=== Data to use ===

(** A symbolic link whose target is not there: [lstat] finds the link,
    [stat] finds nothing. *)
Lemma dangling_link (m : gmap string node) (link target : string) :
  node_at m link = Some (Symlink target) ->
  node_at m target = None ->
  fs_lstat m link = Ok (VAttrs (mode_of (Symlink target)))
  /\ fs_stat m link = Raise (IOError ENOENT).
Proof.
  intros Hlink Htarget. unfold fs_lstat, fs_stat, MAXSYMLINKS.
  cbn [resolve]. rewrite Hlink, Htarget. split; reflexivity.
Qed.

End SimFacts.

(** C2.  [exists] returns true exactly when [stat] returns; a not-found
    error of [stat] becomes false, any other error is raised as it came.
    [lexists] is the same on [lstat]; so a symbolic link whose target is
    missing is [lexists] and not [exists].  [isdir] and [isfile] are never
    both true of a path, and both false when [stat] does not find it. *)
Theorem exists_iff_stat_succeeds :
  forall (W : Type) (C : Collaborator W) (p : string) (st : St W),
    (forall st', exists_ p st = (st', Ok (VBool true))
                 <-> exists v, stat p st = (st', Ok v))
    /\ (forall st' e, stat p st = (st', Raise e) -> is_not_found e = true ->
                      exists_ p st = (st', Ok (VBool false)))
    /\ (forall st' e, stat p st = (st', Raise e) -> is_not_found e = false ->
                      exists_ p st = (st', Raise e))
    /\ (forall st', lexists p st = (st', Ok (VBool true))
                    <-> exists v, lstat p st = (st', Ok v))
    /\ (forall st' e, lstat p st = (st', Raise e) -> is_not_found e = true ->
                      lexists p st = (st', Ok (VBool false)))
    /\ (forall st' e, lstat p st = (st', Raise e) -> is_not_found e = false ->
                      lexists p st = (st', Raise e))
    /\ ~ (snd (isdir p st) = Ok (VBool true) /\ snd (isfile p st) = Ok (VBool true))
    /\ (forall st' e, stat p st = (st', Raise e) -> is_not_found e = true ->
                      isdir p st = (st', Ok (VBool false))
                      /\ isfile p st = (st', Ok (VBool false)))
    /\ (forall (sim : St Sim.env) (s : nat) (target : string),
          SimFacts.open_session sim s ->
          Sim.node_at (Sim.fs (world sim)) p = Some (Sim.Symlink target) ->
          Sim.node_at (Sim.fs (world sim)) target = None ->
          snd (lexists p sim) = Ok (VBool true)
          /\ snd (exists_ p sim) = Ok (VBool false)).
Proof.
  intros W C p st.
  destruct (not_found_to_false (stat p) st) as (E1 & E2 & E3).
  destruct (not_found_to_false (lstat p) st) as (L1 & L2 & L3).
  split; [exact E1|]. split; [exact E2|]. split; [exact E3|].
  split; [exact L1|]. split; [exact L2|]. split; [exact L3|].
  split; [apply isdir_isfile_exclusive|].
  split; [intros st' e; apply isdir_isfile_missing|].
  intros sim s target Hopen Hlink Htarget.
  destruct (SimFacts.dangling_link _ _ _ Hlink Htarget) as [Hl Hs].
  unfold lexists, exists_, try_except, bind, ret.
  rewrite (SimFacts.lstat_open sim s p Hopen), (SimFacts.stat_open sim s p Hopen).
  rewrite Hl, Hs. split; reflexivity.
Qed.

(** A remote tree with a file, a directory and a link to a missing file. *)
Definition sample_tree : gmap string Sim.node :=
  <["readme.txt" := Sim.File]>
    (<["pub" := Sim.Dir]>
       (<["honey-boo-boo" := Sim.Symlink "/tmp/gone"]> ∅)).

Definition sample_machine : Sim.env :=
  Sim.mkEnv (Some "test") [] [] O [] true sample_tree.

===

Problem: For each line in the entries that holds "reflexivity", return that line.

Solution to this exercise:
  cbn [resolve]. rewrite Hlink, Htarget. split; reflexivity.
  rewrite Hl, Hs. split; reflexivity.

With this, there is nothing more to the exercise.